En su proceso depresivo –en el suyo, subrayo–, Styron llegó a tener algunas certezas sobre la enfermedad, empezando por la de creer que puede constituir una forma extrema de locura. De ahí, el subtítulo del libro: Memoria de la locura. Por lo demás, Styron llegó a otras conclusiones que, sin duda, pueden compartir o no psiquiatras y enfermos.
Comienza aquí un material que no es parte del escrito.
(* ===== verification/Timer.v ===== *)
(** [SimpleTimer] of [include/io/internal/simple_timer.h] and
    [src/_internal/simple_timer.cpp].  A reading of [steady_clock] is an integer
    number of nanoseconds and is an argument of the operations that take it.
    [elapse] is the exact rational number of seconds; the code rounds it to a
    [double]. *)
From Stdlib Require Import QArith.
From S2P Require Import Prelude.
#[local] Open Scope Z_scope.

Record SimpleTimer := Timer { stoped : bool; begin_ : Z; end_ : Z }.

Definition timer_start (now : Z) (t : SimpleTimer) : SimpleTimer := Timer false now now.

(** The constructor calls [start()]. *)
Definition timer_create (now : Z) : SimpleTimer := timer_start now (Timer false 0 0).

Definition seconds (ns : Z) : Q := ns # 1000000000.

Definition timer_stop (now : Z) (t : SimpleTimer) : Q * SimpleTimer :=
  (seconds (now - begin_ t), Timer true (begin_ t) now).

Definition ending (now : Z) (t : SimpleTimer) : Z := if stoped t then end_ t else now.

Definition elapse (now : Z) (t : SimpleTimer) : Q := seconds (ending now t - begin_ t).

(** [duration_cast] truncates towards zero. *)
Definition ms_elapse (now : Z) (t : SimpleTimer) : Z := Z.quot (ending now t - begin_ t) 1000000.
Definition us_elapse (now : Z) (t : SimpleTimer) : Z := Z.quot (ending now t - begin_ t) 1000.
Definition ns_elapse (now : Z) (t : SimpleTimer) : Z := ending now t - begin_ t.
Lemma relocate_ok cb new_n :
  wf cb → n_ cb ≤ new_n →
  ∃ block, relocate junk cb new_n = Ok block ∧ zlen block = new_n
           ∧ ztake (n_ cb - remain_space_ cb) block = contents cb.
Proof.
  intros H Hn. set (fresh := new_char junk new_n).
  assert (zlen fresh = new_n) as Hf by (destruct H; unfold fresh; zlia).
  pose proof (zlen_contents cb H) as Hc. pose proof (size_eq cb H) as Hs.
  pose proof (ztake_ge (n_ cb - remain_space_ cb) (contents cb)) as Htake.
  pose proof (copy_flat cb fresh (n_ cb - remain_space_ cb) H) as Hflat.
  pose proof (copy_split cb fresh (n_ cb - remain_space_ cb) H) as Hsplit.
  assert (∀ block, relocate junk cb new_n = Ok block →
            block = contents cb ++ zdrop (n_ cb - remain_space_ cb) fresh →
            ∃ block, relocate junk cb new_n = Ok block ∧ zlen block = new_n
              ∧ ztake (n_ cb - remain_space_ cb) block = contents cb) as Hgoal.
  { intros block E ->. eexists. split; [done|]. destruct H.
    split; [zlia|]. by rewrite ztake_app_eq. }
  rewrite Htake in Hflat, Hsplit by lia.
  unfold relocate in *. fold fresh in Hgoal |- *.
  open_wf cb H. rewrite Hs in *. revert Hgoal. u64_simpl. repeat zif; u64_simpl.
  - rewrite Hflat by lia. eauto.
  - rewrite Hsplit by lia. eauto.
  - replace (n - r) with (n - remain) by lia. rewrite Hflat by lia. eauto.
  - intros Hgoal. eapply Hgoal; [done|]. rewrite zdrop_0 by lia.
    by rewrite (zlen_zero_nil (contents _)) by lia.
Qed.

Lemma realloc_ok cb len :
  wf cb → 0 ≤ len → 3 * (n_ cb - remain_space_ cb + len) < 2 ^ 63 →
  ∃ cb', realloc junk cb len = Ok cb' ∧ wf cb' ∧ contents cb' = contents cb
         ∧ len ≤ remain_space_ cb'
         ∧ n_ cb' = if len <=? remain_space_ cb then n_ cb
                    else n_ cb * (len `div` n_ cb + 2).
Proof.
  intros H Hlen Hmax. pose proof (wf_n _ H). pose proof (wf_remain _ H).
  destruct (Z.leb_spec len (remain_space_ cb)) as [|Hgrow].
  { exists cb. unfold realloc. destruct cb; cbn in *.
    by rewrite (proj2 (Z.leb_le _ _)) by done. }
  destruct (new_size_bounds (n_ cb) len) as [Hnew Hq]; [lia..|].
  set (q := len `div` n_ cb) in *. set (new_n := n_ cb * (q + 2)) in *.
  destruct (relocate_ok cb new_n H) as (block & E & Hb & Hc); [lia|].
  exists (CB 0 (n_ cb - remain_space_ cb) new_n (new_n - (n_ cb - remain_space_ cb))
            block (timer_ cb)).
  destruct (relocated cb new_n block) as [Hwf Hcont]; [done|lia|done|lia|done|].
  split_and!; [|done..|cbn; lia|done].
  pose proof (size_eq cb H) as Hs. unfold realloc, div64.
  destruct cb as [r w n remain buf tm]. cbn [n_ remain_space_ timer_] in *.
  rewrite (proj2 (Z.leb_gt _ _)), (proj2 (Z.eqb_neq n 0)) by lia.
  cbn -[relocate size]. fold q. u64_simpl. fold new_n. u64_simpl. rewrite E, Hs. cbn. by u64_simpl.
Qed.

(** [write] appends to the queue, whatever the free space was. *)
Lemma write_ok now cb data len :
  wf cb → 0 ≤ len ≤ zlen data → 3 * (zlen (contents cb) + len) < 2 ^ 63 →
  ∃ cb', write junk now cb data len = Ok (len, cb') ∧ wf cb'
         ∧ contents cb' = contents cb ++ ztake len data
         ∧ n_ cb' = if len <=? remain_space_ cb then n_ cb
                    else n_ cb * (len `div` n_ cb + 2).
Proof.
  intros H Hlen Hmax. rewrite zlen_contents in Hmax by done.
  destruct (realloc_ok cb len) as (cb1 & E1 & H1 & Hc1 & Hroom & Hn1); [done|lia..|].
  destruct (write_copy_ok cb1 data len) as (cb2 & E2 & H2 & Hc2 & Hn2); [done|lia..|].
  exists (set_timer now cb2). split_and!; [|by apply set_timer_wf|by rewrite <- Hc1|by rewrite <- Hn1, <- Hn2].
  unfold write. rewrite E1. cbn. rewrite (proj2 (Z.leb_le _ _)) by done. cbn.
  rewrite E2. cbn. rewrite s64_small; [done|]. destruct H; lia.
Qed.
End realloc.

(** ** The operations *)

Lemma peek_ok now cb data len :
  wf cb → 0 ≤ len ≤ zlen (contents cb) → len ≤ zlen data →
  peek now cb data len
  = Ok (len, ztake len (contents cb) ++ zdrop len data, set_timer now cb).
Proof.
  intros H Hlen Hdata. pose proof (zlen_contents cb H).
  unfold peek. rewrite peek_copy_ok by done.
  change (n_ cb -₆₄ remain_space_ cb) with (size cb). rewrite size_contents by done.
  rewrite (proj2 (Z.leb_le _ _)) by lia. cbn. rewrite s64_small; [done|]. destruct H; lia.
Qed.

Lemma read_ok now cb data len :
  wf cb → 0 ≤ len ≤ zlen (contents cb) → len ≤ zlen data →
  ∃ cb', read now cb data len = Ok (len, ztake len (contents cb) ++ zdrop len data, cb')
         ∧ wf cb' ∧ contents cb' = zdrop len (contents cb) ∧ n_ cb' = n_ cb.
Proof.
  intros H Hlen Hdata. exists (set_timer now (advance cb len)).
  pose proof (zlen_contents cb H).
  split_and!; [|apply set_timer_wf, advance_wf; lia || done
               |apply advance_contents; lia || done|done].
  unfold read. rewrite read_copy_ok by done.
  change (n_ cb -₆₄ remain_space_ cb) with (size cb). rewrite size_contents by done.
  rewrite (proj2 (Z.leb_le _ _)) by lia. cbn. rewrite s64_small; [done|]. destruct H; lia.
Qed.

Lemma read_sleeps now cb data len :
  wf cb → zlen (contents cb) < len → read now cb data len = Sleep.
Proof.
  intros H Hlen. unfold read.
  change (n_ cb -₆₄ remain_space_ cb) with (size cb). rewrite size_contents by done.
  by rewrite (proj2 (Z.leb_gt _ _)) by lia.
Qed.

(** ** Messages *)

(** The length field at the read position, on either layout of the ring. *)
Lemma load_len_flat cb :
  wf cb → r_pos_ cb + sz64 ≤ n_ cb → sz64 ≤ n_ cb - remain_space_ cb →
  load_u64 (buffer_ cb) (r_pos_ cb) = Ok (le_value (ztake sz64 (contents cb))).
Proof.
  intros H ??. rewrite contents_flat by (done || lia).
  destruct H. apply load_u64_ok; lia.
Qed.

Lemma load_len_wrapped_ok junk cb :
  wf cb → sz64 ≤ n_ cb - remain_space_ cb →
  load_len_wrapped junk cb = Ok (le_value (ztake sz64 (contents cb))).
Proof.
  intros H Hs. assert (zlen (new_char junk sz64) = sz64) as Hj by zlia.
  pose proof (zlen_contents cb H) as Hc.
  assert (load_u64 (ztake sz64 (contents cb)) 0 = Ok (le_value (ztake sz64 (contents cb)))) as Hl.
  { rewrite load_u64_ok, zdrop_0, ztake_ztake by zlia. done. }
  pose proof (copy_flat cb (new_char junk sz64) sz64 H) as Hflat.
  pose proof (copy_split cb (new_char junk sz64) sz64 H) as Hsplit.
  rewrite (zdrop_ge sz64), app_nil_r in Hflat, Hsplit by zlia.
  open_wf cb H. unfold load_len_wrapped. u64_simpl. repeat zif; u64_simpl.
  - rewrite Hflat by lia. exact Hl.
  - rewrite Hsplit by lia. exact Hl.
Qed.

(** Is there a whole message at the front of these bytes? *)
Definition whole_message (bs : bytes) : bool :=
  (sz64 + sz8 <? zlen bs) && (le_value (ztake sz64 bs) <=? zlen bs).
He aquí algunas: no sirve de mucho la terapia de diálogo con psiquiatras; la medicación ayuda poco, pero puede ayudar algo –según–, siempre que los médicos acierten con el medicamento y con la dosis adecuados (de no ser así, la enfermedad puede agravarse, cosa que le sucedió a él con el Halcion) y, durante un internamiento hospitalario, la terapia ocupacional y la terapia de arte son “infantilismo organizado”. Descree de ellas.
Desde los puntos de vista tanto testimonial como literario, cobran relevancia en el libro las descripciones de momentos y situaciones en las que la depresión le producía a Styron –dolor espiritual y físico, hundimiento total del cuerpo, confusión, hipocondría, pérdida de voz, caminar inseguro y errante, ausencia de libido y de ganas de comer, insomnio, fantasías de muerte, sentimientos de sinsentido e inutilidad etc.– los efectos más devastadores, los que le permiten hablar de terror y locura.
He aquí la descripción de una de esas situaciones, ya muy avanzada la enfermedad: “Hasta las mañanas empeoraban ahora cuando vagaba letárgico de un lado para otro, a continuación de mi sueño sintético, pero las tardes seguían siendo lo peor de todo, a partir más o menos de las tres, hora en que sentía el horror, como una niebla compacta y venenosa, irrumpir sobre mi mente, obligándome a meterme en la cama. Y en ella permanecía por espacio de seis horas, soporoso y virtualmente paralizado, mirando al techo y esperando ese momento de primeras horas de la noche en que, misteriosamente, la crucifixión se mitigaba justo lo suficiente para permitirme la obligada ingestión de algún alimento y luego, como un autómata, procurar de nuevo una hora o dos de sueño. ¿Por qué no estaba en un hospital?”.
Pero, claro, Esa visible oscuridad no es la confesión ordenada de cualquier persona sobre su experiencia con la depresión ni es un libro de autoayuda. Es el libro de un intelectual, de un escritor, y por ello se publica, lo leemos y lo comentamos.
A lo largo de sus páginas, y tras las culminantes secuencias de París, William Styron convoca a Albert Camus (El extranjero, La caída), a escritores depresivos y suicidas como Romain Gary (amigo suyo, al igual que su esposa, la actriz Jean Seberg), Primo Levi, Abbie Hoffman, Randall Jarrell y Cesare Pavese. También a Gustave Flaubert y a Emma Bovary, cuando llega a sentirse perdido como ella. También al cineasta Ingmar Bergman –que sufrió depresiones– y su película Como en un espejo. Y también nombra de pasada a otros escritores depresivos, alcohólicos o suicidas –o todo a la vez–, bien entendido que, a la inversa, Esa visible oscuridad dista mucho de ser –no lo es en absoluto– un ensayo sobre la depresión en la literatura y en las otras artes. No es ése su propósito.
William Styron vivió hasta los 81 años y no volvió a escribir nunca un libro de la relevancia de Tendidos en la oscuridad (1951), Las confesiones de Nat Turner (1967) y La decisión de Sophie.